Lemma comparison_predicates_witness :
  at_block w_body 8%nat body /\
  icmp_signed "<" one two "c" w_body
  = Return (ICMPInstr 3%nat "slt" one two "c")
      (inserted w_body 8%nat body (ICMPInstr 3%nat "slt" one two "c")) /\
  fcmp_ordered "!=" one two "c" w_body
  = Return (FCMPInstr 3%nat "one" one two "c")
      (inserted w_body 8%nat body (FCMPInstr 3%nat "one" one two "c")).
Proof.
  assert (Hat : at_block w_body 8%nat body) by (split; reflexivity).
  pose proof (comparison_predicates w_body 8%nat body one two "c" Hat)
    as (_ & _ & Hslt & _ & _ & Hone & _).
  split; [exact Hat|]. split; [exact Hslt | exact Hone].
Defined.

(** C10.  On a string that is not one of the six comparison symbols,
    [icmp_signed] and [icmp_unsigned] raise the [KeyError] of the dictionary
    lookup and leave the store as it was: nothing is inserted.  The float
    variants, positioned in a block, take the same string as the predicate
    of the instruction they insert. *)
Theorem icmp_unknown_symbol_raises (cmpop : string) (lhs rhs : Value)
    (name : string) (w : World) :
  cmpop ∉ cmp_symbols ->
  icmp_signed cmpop lhs rhs name w = Raise (KeyError cmpop) w /\
  icmp_unsigned cmpop lhs rhs name w = Raise (KeyError cmpop) w /\
  (forall a blk, at_block w a blk ->
     let i := FCMPInstr (parent blk) cmpop lhs rhs name in
     fcmp_ordered cmpop lhs rhs name w = Return i (inserted w a blk i) /\
     fcmp_unordered cmpop lhs rhs name w = Return i (inserted w a blk i)).
Proof.
  intros Hnot. pose proof (_CMP_MAP_None cmpop Hnot) as Hnone.
  split; [|split].
  - unfold icmp_signed.
    now rewrite (bind_Raise _ _ _ _ _ (getitem_None _ _ w Hnone)).
  - unfold icmp_unsigned.
    now rewrite (bind_Raise _ _ _ _ _ (getitem_None _ _ w Hnone)).
  - intros a blk Hat i.
    split; [now apply fcmp_ordered_raw | now apply fcmp_unordered_raw].
Qed.

Lemma icmp_unknown_symbol_raises_witness :
("ult" ∉ cmp_symbols) /\
  icmp_signed "ult" one two "c" w_body = Raise (KeyError "ult") w_body /\
  icmp_unsigned "ult" one two "c" w_body = Raise (KeyError "ult") w_body.
Proof.
  assert (Hnot : "ult" ∉ cmp_symbols).
  { intros Hin. apply spec_base_symbols in Hin as [base Hb]. discriminate Hb. }
  pose proof (icmp_unknown_symbol_raises "ult" one two "c" w_body Hnot)
    as (Hs & Hu & _).
  split; [exact Hnot|]. split; [exact Hs | exact Hu].
Defined.

(** ** Positioning relative to an instruction *)

Lemma position_before_at find w a blk instr k :
  at_block w a blk ->
  find instr (instructions blk) = Val k ->
  position_before find instr w
  = Return tt {| heap := heap w;
                 self := {| _block := Some a; _anchor := Z.max 0 (k - 1) |} |}.
Proof.
  intros [Hb Hh] Hk. unfold position_before. unfold_M.
  rewrite Hb, Hh, Hk. cbn. now rewrite Hb.
Qed.

Lemma position_after_at find w a blk instr k :
  at_block w a blk ->
  find instr (instructions blk) = Val k ->
  position_after find instr w
  = Return tt {| heap := heap w;
                 self := {| _block := Some a;
                            _anchor := Z.min (k + 1) (len (instructions blk)) |} |}.
Proof.
  intros [Hb Hh] Hk. unfold position_after. unfold_M.
  rewrite Hb, Hh, Hk. cbn. now rewrite Hb.
Qed.

Lemma position_before_find_raises find w a blk instr e :
  at_block w a blk ->
  find instr (instructions blk) = Exc e ->
  position_before find instr w = Raise e w.
Proof.
  intros [Hb Hh] Hk. unfold position_before. unfold_M. now rewrite Hb, Hh, Hk.
Qed.

Lemma position_after_find_raises find w a blk instr e :
  at_block w a blk ->
  find instr (instructions blk) = Exc e ->
  position_after find instr w = Raise e w.
Proof.
  intros [Hb Hh] Hk. unfold position_after. unfold_M. now rewrite Hb, Hh, Hk.
Qed.

(** Whatever [find] does, the two methods leave the store and the cursor's
    block alone: only the anchor can change. *)
Lemma position_before_keeps_block find instr w :
  heap (after (position_before find instr w)) = heap w /\
  _block (self (after (position_before find instr w))) = _block (self w).
Proof.
  unfold position_before. unfold_M.
  destruct (_block (self w)) as [a|] eqn:Hb; cbn; [|now rewrite Hb].
  destruct (heap w !! a) as [blk|]; cbn; [|now rewrite Hb].
  destruct (find instr (instructions blk)); cbn; rewrite ?Hb; auto.
Qed.

Lemma position_after_keeps_block find instr w :
  heap (after (position_after find instr w)) = heap w /\
  _block (self (after (position_after find instr w))) = _block (self w).
Proof.
  unfold position_after. unfold_M.
  destruct (_block (self w)) as [a|] eqn:Hb; cbn; [|now rewrite Hb].
  destruct (heap w !! a) as [blk|]; cbn; [|now rewrite Hb].
  destruct (find instr (instructions blk)); cbn; rewrite ?Hb; auto.
Qed.

(** C5, as the code has it.  [position_before] and [position_after] search
    the sequence of the block the cursor is already in and never assign the
    cursor's block: whatever [find] returns or raises, the cursor stays in
    that block and the store is as it was.  When [find] returns the index [k]
    for the instruction, [position_before] sets the anchor to
    [max 0 (k - 1)] and [position_after] sets it to
    [min (k + 1) (len instructions)], the length being that of the cursor's
    block. *)
Theorem position_in_cursor_block (find : finder) (w : World) (a : addr)
    (blk : Block) (instr : Value) :
  at_block w a blk ->
  let moved (anchor : Z) :=
    Return tt {| heap := heap w;
                 self := {| _block := Some a; _anchor := anchor |} |} in
  (forall k, find instr (instructions blk) = Val k ->
     position_before find instr w = moved (Z.max 0 (k - 1)) /\
     position_after find instr w
     = moved (Z.min (k + 1) (len (instructions blk)))) /\
  _block (self (after (position_before find instr w))) = Some a /\
  _block (self (after (position_after find instr w))) = Some a /\
  heap (after (position_before find instr w)) = heap w /\
  heap (after (position_after find instr w)) = heap w.
Proof.
  intros Hat moved. split.
  - intros k Hk. split.
    + now apply position_before_at with blk.
    + now apply position_after_at.
  - destruct (position_before_keeps_block find instr w) as [Hh1 Hb1].
    destruct (position_after_keeps_block find instr w) as [Hh2 Hb2].
    destruct Hat as [Hb _]. rewrite Hb1, Hb2, Hb. now repeat split.
Qed.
..........
» Exercise
Find the word "World" in the entries, then copy out every line that has it.

» Solution to this exercise
    (name : string) (w : World) :
Theorem position_in_cursor_block (find : finder) (w : World) (a : addr)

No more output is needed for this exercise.